DATA FOR THE TASK ▸
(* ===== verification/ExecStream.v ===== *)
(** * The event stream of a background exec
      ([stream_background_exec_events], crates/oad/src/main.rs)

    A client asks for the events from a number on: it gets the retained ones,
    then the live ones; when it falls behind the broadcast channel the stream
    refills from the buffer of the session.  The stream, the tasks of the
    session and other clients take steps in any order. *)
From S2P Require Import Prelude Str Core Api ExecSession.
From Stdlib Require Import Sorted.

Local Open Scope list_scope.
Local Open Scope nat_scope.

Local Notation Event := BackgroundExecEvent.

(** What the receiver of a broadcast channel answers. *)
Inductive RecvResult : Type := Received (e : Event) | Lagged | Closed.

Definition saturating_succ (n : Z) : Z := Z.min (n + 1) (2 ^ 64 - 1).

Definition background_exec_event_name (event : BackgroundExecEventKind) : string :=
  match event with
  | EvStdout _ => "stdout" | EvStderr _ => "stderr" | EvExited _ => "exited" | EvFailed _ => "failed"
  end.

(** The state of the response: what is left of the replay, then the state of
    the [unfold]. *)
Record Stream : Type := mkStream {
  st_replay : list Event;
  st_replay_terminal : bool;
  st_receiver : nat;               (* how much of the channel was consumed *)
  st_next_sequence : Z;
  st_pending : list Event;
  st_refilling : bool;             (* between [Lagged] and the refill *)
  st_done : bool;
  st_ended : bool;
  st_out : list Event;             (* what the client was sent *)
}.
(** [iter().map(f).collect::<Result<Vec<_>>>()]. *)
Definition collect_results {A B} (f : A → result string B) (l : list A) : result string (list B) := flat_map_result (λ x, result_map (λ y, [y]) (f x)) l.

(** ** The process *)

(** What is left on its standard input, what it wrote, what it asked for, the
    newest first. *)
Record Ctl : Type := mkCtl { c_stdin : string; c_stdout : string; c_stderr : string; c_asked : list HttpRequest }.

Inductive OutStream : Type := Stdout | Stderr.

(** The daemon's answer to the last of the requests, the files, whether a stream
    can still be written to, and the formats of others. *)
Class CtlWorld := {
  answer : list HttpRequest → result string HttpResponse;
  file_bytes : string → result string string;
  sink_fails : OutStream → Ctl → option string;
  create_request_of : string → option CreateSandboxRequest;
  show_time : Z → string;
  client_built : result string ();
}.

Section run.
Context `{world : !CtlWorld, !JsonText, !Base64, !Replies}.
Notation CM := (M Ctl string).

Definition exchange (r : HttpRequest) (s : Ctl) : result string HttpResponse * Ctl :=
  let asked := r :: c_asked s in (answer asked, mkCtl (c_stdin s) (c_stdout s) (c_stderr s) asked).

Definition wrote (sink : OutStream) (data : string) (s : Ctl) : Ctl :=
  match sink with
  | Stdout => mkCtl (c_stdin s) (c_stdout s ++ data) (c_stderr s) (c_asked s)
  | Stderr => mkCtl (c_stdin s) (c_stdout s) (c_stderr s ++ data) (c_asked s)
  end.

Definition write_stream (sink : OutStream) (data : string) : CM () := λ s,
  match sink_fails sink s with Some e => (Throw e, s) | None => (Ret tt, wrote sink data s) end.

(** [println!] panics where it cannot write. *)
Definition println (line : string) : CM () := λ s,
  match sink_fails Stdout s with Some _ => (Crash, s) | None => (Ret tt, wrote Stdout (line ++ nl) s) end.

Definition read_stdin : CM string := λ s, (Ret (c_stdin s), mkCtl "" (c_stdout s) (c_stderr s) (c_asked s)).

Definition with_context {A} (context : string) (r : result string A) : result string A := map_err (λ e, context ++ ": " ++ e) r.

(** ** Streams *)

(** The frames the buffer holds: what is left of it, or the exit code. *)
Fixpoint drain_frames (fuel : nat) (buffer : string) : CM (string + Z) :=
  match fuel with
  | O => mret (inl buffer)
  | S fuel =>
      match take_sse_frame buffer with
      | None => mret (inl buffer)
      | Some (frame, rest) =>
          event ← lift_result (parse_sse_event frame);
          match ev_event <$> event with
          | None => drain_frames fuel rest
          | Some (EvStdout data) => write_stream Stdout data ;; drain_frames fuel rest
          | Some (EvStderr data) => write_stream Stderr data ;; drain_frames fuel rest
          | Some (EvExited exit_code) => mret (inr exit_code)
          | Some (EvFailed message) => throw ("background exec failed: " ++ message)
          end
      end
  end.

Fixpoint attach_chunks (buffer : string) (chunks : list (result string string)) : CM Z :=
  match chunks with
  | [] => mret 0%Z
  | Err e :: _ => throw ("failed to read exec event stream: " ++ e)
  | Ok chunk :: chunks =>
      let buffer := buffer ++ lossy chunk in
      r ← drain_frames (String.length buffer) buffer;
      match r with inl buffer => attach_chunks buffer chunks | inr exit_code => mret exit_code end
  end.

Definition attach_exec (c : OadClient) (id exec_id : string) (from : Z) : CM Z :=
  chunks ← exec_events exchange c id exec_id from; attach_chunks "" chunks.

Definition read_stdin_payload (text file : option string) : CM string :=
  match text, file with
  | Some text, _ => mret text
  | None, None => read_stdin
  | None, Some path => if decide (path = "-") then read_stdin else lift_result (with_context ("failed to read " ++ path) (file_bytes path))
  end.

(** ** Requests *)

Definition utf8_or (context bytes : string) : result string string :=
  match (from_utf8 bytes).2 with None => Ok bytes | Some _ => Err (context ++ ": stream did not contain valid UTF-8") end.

WORK INSTRUCTION ▸ Output exactly the lines of the records from the first through the one bearing "refills from the", both ends included.

RESULT FOR THIS EXERCISE ▸
(* ===== verification/ExecStream.v ===== *)
(** * The event stream of a background exec
      ([stream_background_exec_events], crates/oad/src/main.rs)

    A client asks for the events from a number on: it gets the retained ones,
    then the live ones; when it falls behind the broadcast channel the stream
    refills from the buffer of the session.  The stream, the tasks of the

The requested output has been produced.